When I run the code the ncurses TUI opens and I can't see the tiv image output. After closing my TUI app it turns to my normal terminal and shows me the image in a corrupted way. I want tiv to output it to ncurses based TUI, so we have to output tiv to the stdscr or any ncurses-based window.

Also giving a set width doesn't helps with it. I set the width to 32 but didn't helped me to fix the issue.


1 -> running the executable (no image) [NCURSES BASED TUI]

First it opens the ncurses TUI and shows nothing, probably tiv outputs to stdout: image

2 -> closing the executable (corrupted image) [NORMAL TERMINAL]

After the ncurses based TUI app finishes, this happens on the normal terminal: image

MertGunduz commented 1 year ago

Also, about the documentation I meant making the code more readable and modular by using doxygen-like commenting and placing the codes and functions to seperate files.
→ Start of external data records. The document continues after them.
(** * dspy-go: signatures, type introspection, validation and schema synthesis

    A shallow embedding of
      - [pkg/core/signature.go]        (legacy signatures, shorthand parser),
      - [pkg/core/typed_signature.go]  (introspector, validator, registry),
      - the schema synthesizer of package [utils],
    together with the fragments of Go's [strings], [reflect] and
    [encoding/json] packages those files call.

    Go strings are modelled as byte strings ([string] of [ascii]); the
    Unicode-aware library functions ([strings.ToLower], [strings.TrimSpace])
    are modelled on their ASCII behaviour. *)

From Stdlib Require Import String Ascii List Bool Arith ZArith Lia Permutation.
Import ListNotations.
Open Scope list_scope.
Open Scope string_scope.

Set Warnings "-register-all".

(* ================================================================== *)
(** * Package [strings] *)
(* ================================================================== *)

Module strings.

(** [strings.HasPrefix(s, prefix)]. *)
Fixpoint HasPrefix (s prefix : string) {struct prefix} : bool :=
  match prefix, s with
  | EmptyString, _ => true
  | String _ _, EmptyString => false
  | String p prefix', String c s' => Ascii.eqb c p && HasPrefix s' prefix'
  end.

(** [strings.Split(s, sep)] splits at the leftmost non-overlapping
    occurrences of [sep].  Go's loop finds the first index of [sep], cuts
    there and resumes after the separator; [scan] walks the bytes once:
    [skip] counts the bytes of a separator that was just matched and is
    still being consumed, [cur] is the piece collected so far. *)
Fixpoint scan (sep : string) (skip : nat) (cur s : string) : list string :=
  match s with
  | EmptyString => [cur]
  | String c rest =>
      match skip with
      | S k => scan sep k cur rest
      | O =>
          if HasPrefix s sep
          then cur :: scan sep (String.length sep - 1) "" rest
          else scan sep 0 (cur ++ String c "") rest
      end
  end.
If I could read the code I would handle this task but it is a very long code and nearly impossible to implement the feature with this way.

And if possible, could you give me some information about the code. What's the Java part do and C++ do?

aaronliu0130 commented 1 year ago

This project used to be coded in Java. Due to how slow that was for such simple tasks Stefan rewrote the project in C++. Currently only the C++ part matters and the Java implementation is deprecated. I understand what you mean about the documentation.

I think what's happening is that ncurses isn't capturing the output. All you did was run the tiv command, which ran in the background.

MertGunduz commented 1 year ago

This project used to be coded in Java. Due to how slow that was for such simple tasks Stefan rewrote the project in C++. Currently only the C++ part matters and the Java implementation is deprecated. I understand what you mean about the documentation.

I think what's happening is that ncurses isn't capturing the output. All you did was run the tiv command, which ran in the background.

I got it, thanks a lot. Do you think is there a way to output it to a ncurses window?

aaronliu0130 commented 1 year ago

https://stackoverflow.com/questions/41884266/system-output-in-ncurses says

The popen() function can be used to execute a command and to read its output programatically.

MertGunduz commented 1 year ago

https://stackoverflow.com/questions/41884266/system-output-in-ncurses says

The popen() function can be used to execute a command and to read its output programatically.

I've tried it doing with popen function, it gives me the ansi escape codes directly but I can't process them in ncurses terminal. Probably ncurses can't interprete the ANSI Escape Codes.

So I have to process them directly and output them in ncurses. This is at least a solution for my case.

Example ANSI Escape Code: ^[[48;2;23;19;16m


The code I've tried:

#include <stdio.h>
#include <stdlib.h>
#include <string.h>
#include <ncurses.h>

int main() 
{
    initscr();
    cbreak();
    noecho();
    curs_set(0);
    keypad(stdscr, TRUE);

    FILE *pipe = popen("tiv -w 16 photo-1608848461950-0fe51dfc41cb.jpeg", "r");
    char buffer[2048];

    while (fgets(buffer, 2047, pipe) != NULL)
    {
        for (int i = 0; i < strlen(buffer); i++)
        {
            printw("%s", buffer);
        }
        getch();
    }

    getch();
    endwin();
    return 0;
}

Output:

Screenshot from 2023-09-10 04-57-55

aaronliu0130 commented 1 year ago

Well, the only solution to that on our end I can think of is to separate tiv into a library. Great to hear that it worked.